# What is being asked
Every line with the string "other" should be copied from the data.

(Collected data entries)

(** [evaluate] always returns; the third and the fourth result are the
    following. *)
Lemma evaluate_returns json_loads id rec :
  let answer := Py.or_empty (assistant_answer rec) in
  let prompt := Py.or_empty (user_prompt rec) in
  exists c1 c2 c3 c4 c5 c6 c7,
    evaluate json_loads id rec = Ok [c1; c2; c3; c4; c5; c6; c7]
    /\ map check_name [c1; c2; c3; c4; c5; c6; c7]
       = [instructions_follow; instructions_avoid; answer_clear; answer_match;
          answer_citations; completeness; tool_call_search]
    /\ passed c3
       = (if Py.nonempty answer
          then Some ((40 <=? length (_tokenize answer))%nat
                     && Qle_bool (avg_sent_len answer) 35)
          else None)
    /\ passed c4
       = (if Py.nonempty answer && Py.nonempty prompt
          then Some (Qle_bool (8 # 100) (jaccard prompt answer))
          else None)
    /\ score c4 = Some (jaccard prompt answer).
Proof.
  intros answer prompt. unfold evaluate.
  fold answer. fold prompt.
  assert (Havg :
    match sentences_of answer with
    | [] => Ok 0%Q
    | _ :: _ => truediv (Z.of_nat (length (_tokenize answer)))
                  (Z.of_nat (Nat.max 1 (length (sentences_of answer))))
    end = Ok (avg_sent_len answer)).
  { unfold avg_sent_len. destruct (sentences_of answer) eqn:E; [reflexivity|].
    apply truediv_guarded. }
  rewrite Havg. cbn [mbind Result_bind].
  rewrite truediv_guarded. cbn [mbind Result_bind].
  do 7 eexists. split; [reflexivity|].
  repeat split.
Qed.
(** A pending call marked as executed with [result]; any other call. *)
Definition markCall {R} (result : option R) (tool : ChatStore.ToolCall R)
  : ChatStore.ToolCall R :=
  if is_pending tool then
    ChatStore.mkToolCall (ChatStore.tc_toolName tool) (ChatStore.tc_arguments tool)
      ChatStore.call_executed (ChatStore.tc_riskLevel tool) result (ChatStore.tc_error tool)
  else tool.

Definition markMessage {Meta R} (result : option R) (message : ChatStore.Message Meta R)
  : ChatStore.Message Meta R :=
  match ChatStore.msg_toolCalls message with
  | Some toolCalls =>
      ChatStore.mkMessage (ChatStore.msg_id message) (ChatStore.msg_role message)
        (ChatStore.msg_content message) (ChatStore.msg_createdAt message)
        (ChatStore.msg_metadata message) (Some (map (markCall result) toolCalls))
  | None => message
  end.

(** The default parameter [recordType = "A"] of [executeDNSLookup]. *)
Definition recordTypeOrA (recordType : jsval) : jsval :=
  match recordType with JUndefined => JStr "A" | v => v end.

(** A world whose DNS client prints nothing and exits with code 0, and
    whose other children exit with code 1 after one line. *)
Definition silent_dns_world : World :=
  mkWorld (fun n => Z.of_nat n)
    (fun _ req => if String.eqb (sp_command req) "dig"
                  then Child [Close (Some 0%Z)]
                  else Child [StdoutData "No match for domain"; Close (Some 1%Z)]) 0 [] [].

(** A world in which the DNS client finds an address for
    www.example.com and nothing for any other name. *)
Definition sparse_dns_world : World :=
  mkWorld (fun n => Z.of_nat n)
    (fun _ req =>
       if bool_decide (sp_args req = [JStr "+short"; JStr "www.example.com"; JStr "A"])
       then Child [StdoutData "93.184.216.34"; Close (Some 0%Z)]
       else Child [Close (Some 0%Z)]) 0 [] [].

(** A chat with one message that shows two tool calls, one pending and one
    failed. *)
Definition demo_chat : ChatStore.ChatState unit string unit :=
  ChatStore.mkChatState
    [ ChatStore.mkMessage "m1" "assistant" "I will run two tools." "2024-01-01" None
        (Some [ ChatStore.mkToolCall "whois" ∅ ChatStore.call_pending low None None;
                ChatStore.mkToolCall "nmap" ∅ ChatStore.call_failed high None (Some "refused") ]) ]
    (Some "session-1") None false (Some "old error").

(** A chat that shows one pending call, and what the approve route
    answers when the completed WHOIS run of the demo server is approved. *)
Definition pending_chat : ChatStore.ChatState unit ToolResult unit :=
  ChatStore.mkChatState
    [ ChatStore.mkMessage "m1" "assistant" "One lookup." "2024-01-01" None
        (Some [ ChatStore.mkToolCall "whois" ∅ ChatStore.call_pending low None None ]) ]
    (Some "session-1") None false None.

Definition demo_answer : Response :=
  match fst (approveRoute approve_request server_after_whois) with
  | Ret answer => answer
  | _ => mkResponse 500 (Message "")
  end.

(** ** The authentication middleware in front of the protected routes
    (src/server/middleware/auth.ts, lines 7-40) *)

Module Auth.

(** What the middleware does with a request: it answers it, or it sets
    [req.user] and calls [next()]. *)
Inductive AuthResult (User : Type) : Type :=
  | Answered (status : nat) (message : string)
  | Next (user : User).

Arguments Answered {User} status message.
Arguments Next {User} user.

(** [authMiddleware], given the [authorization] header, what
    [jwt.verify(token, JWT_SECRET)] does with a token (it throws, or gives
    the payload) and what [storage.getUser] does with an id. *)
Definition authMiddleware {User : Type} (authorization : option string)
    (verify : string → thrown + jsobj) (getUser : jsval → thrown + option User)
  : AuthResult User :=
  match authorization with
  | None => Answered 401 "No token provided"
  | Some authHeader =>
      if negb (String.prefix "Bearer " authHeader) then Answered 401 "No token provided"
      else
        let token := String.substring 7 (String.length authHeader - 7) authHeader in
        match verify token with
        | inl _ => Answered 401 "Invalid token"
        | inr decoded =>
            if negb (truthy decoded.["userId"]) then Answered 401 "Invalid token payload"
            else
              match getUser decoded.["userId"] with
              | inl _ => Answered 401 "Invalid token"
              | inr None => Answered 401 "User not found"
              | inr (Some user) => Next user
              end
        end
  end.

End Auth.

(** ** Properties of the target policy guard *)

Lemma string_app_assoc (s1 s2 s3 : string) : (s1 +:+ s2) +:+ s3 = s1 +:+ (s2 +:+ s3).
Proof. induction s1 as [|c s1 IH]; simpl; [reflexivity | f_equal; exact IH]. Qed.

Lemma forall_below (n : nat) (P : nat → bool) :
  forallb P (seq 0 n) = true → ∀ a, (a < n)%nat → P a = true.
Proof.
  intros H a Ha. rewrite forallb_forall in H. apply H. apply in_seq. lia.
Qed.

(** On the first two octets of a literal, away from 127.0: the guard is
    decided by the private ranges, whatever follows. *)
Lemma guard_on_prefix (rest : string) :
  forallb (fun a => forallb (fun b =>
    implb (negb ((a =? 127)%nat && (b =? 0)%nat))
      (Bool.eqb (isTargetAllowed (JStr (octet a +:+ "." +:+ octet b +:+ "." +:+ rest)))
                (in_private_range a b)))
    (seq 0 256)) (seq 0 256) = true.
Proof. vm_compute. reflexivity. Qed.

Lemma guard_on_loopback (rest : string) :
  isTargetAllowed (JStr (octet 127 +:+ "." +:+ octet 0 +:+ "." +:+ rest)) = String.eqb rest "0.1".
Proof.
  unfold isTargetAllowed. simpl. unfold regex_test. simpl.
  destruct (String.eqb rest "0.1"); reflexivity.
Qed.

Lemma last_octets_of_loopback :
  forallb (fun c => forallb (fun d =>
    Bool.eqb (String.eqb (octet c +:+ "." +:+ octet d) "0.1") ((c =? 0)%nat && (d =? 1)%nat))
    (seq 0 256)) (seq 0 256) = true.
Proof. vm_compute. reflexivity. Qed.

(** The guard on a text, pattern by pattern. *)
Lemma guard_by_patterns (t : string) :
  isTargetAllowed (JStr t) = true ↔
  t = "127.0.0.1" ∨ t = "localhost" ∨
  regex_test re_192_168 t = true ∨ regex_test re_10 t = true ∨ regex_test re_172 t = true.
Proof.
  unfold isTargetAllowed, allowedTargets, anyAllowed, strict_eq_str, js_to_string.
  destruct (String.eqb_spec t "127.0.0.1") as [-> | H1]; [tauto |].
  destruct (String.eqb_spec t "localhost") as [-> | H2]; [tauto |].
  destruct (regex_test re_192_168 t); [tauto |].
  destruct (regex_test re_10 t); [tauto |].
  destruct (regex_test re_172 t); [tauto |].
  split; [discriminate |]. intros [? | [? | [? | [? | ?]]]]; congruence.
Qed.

# Solution for this problem
(** A pending call marked as executed with [result]; any other call. *)
    whose other children exit with code 1 after one line. *)
    www.example.com and nothing for any other name. *)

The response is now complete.